The expected result is every line of the records, printed exactly.

[Dataset entries]
━━━━

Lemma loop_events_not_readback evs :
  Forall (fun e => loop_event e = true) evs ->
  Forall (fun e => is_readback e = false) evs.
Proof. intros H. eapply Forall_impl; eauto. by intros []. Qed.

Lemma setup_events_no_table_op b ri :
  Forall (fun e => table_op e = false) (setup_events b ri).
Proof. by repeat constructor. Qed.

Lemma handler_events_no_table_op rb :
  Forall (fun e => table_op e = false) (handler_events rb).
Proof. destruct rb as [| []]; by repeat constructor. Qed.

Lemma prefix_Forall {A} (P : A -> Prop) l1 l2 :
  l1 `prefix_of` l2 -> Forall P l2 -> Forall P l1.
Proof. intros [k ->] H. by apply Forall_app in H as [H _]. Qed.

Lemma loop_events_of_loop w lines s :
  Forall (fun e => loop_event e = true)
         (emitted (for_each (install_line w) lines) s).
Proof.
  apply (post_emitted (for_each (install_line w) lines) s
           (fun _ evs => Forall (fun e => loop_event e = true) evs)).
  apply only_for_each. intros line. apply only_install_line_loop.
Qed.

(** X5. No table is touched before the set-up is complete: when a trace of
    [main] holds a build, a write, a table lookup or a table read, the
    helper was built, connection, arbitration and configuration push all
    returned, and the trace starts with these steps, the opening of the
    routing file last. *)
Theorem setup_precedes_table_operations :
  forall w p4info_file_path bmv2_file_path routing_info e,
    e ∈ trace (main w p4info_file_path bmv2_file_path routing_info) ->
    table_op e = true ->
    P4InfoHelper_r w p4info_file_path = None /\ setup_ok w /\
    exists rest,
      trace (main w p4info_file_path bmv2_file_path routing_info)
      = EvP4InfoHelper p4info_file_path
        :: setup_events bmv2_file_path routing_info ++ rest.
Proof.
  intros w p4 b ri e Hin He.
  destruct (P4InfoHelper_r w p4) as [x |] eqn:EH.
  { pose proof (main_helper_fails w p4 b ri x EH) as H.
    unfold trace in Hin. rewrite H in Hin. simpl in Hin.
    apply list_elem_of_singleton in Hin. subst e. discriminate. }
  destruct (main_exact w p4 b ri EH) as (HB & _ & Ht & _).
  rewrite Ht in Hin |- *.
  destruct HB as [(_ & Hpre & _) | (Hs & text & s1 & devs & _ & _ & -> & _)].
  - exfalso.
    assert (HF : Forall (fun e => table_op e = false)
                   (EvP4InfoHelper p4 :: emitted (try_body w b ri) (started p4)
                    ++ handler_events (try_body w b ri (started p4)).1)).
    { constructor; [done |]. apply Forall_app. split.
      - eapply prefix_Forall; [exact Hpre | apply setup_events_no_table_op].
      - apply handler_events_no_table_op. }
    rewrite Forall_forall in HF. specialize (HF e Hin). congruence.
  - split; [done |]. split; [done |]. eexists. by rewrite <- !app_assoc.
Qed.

━━━━

_ANSWER TO THIS PROBLEM_:
Lemma loop_events_not_readback evs :
  Forall (fun e => loop_event e = true) evs ->
  Forall (fun e => is_readback e = false) evs.
Proof. intros H. eapply Forall_impl; eauto. by intros []. Qed.

Lemma setup_events_no_table_op b ri :
  Forall (fun e => table_op e = false) (setup_events b ri).
Proof. by repeat constructor. Qed.

Lemma handler_events_no_table_op rb :
  Forall (fun e => table_op e = false) (handler_events rb).
Proof. destruct rb as [| []]; by repeat constructor. Qed.

Lemma prefix_Forall {A} (P : A -> Prop) l1 l2 :
  l1 `prefix_of` l2 -> Forall P l2 -> Forall P l1.
Proof. intros [k ->] H. by apply Forall_app in H as [H _]. Qed.

Lemma loop_events_of_loop w lines s :
  Forall (fun e => loop_event e = true)
         (emitted (for_each (install_line w) lines) s).
Proof.
  apply (post_emitted (for_each (install_line w) lines) s
           (fun _ evs => Forall (fun e => loop_event e = true) evs)).
  apply only_for_each. intros line. apply only_install_line_loop.
Qed.

(** X5. No table is touched before the set-up is complete: when a trace of
    [main] holds a build, a write, a table lookup or a table read, the
    helper was built, connection, arbitration and configuration push all
    returned, and the trace starts with these steps, the opening of the
    routing file last. *)
Theorem setup_precedes_table_operations :
  forall w p4info_file_path bmv2_file_path routing_info e,
    e ∈ trace (main w p4info_file_path bmv2_file_path routing_info) ->
    table_op e = true ->
    P4InfoHelper_r w p4info_file_path = None /\ setup_ok w /\
    exists rest,
      trace (main w p4info_file_path bmv2_file_path routing_info)
      = EvP4InfoHelper p4info_file_path
        :: setup_events bmv2_file_path routing_info ++ rest.
Proof.
  intros w p4 b ri e Hin He.
  destruct (P4InfoHelper_r w p4) as [x |] eqn:EH.
  { pose proof (main_helper_fails w p4 b ri x EH) as H.
    unfold trace in Hin. rewrite H in Hin. simpl in Hin.
    apply list_elem_of_singleton in Hin. subst e. discriminate. }
  destruct (main_exact w p4 b ri EH) as (HB & _ & Ht & _).
  rewrite Ht in Hin |- *.
  destruct HB as [(_ & Hpre & _) | (Hs & text & s1 & devs & _ & _ & -> & _)].
  - exfalso.
    assert (HF : Forall (fun e => table_op e = false)
                   (EvP4InfoHelper p4 :: emitted (try_body w b ri) (started p4)
                    ++ handler_events (try_body w b ri (started p4)).1)).
    { constructor; [done |]. apply Forall_app. split.
      - eapply prefix_Forall; [exact Hpre | apply setup_events_no_table_op].
      - apply handler_events_no_table_op. }
    rewrite Forall_forall in HF. specialize (HF e Hin). congruence.
  - split; [done |]. split; [done |]. eexists. by rewrite <- !app_assoc.
Qed.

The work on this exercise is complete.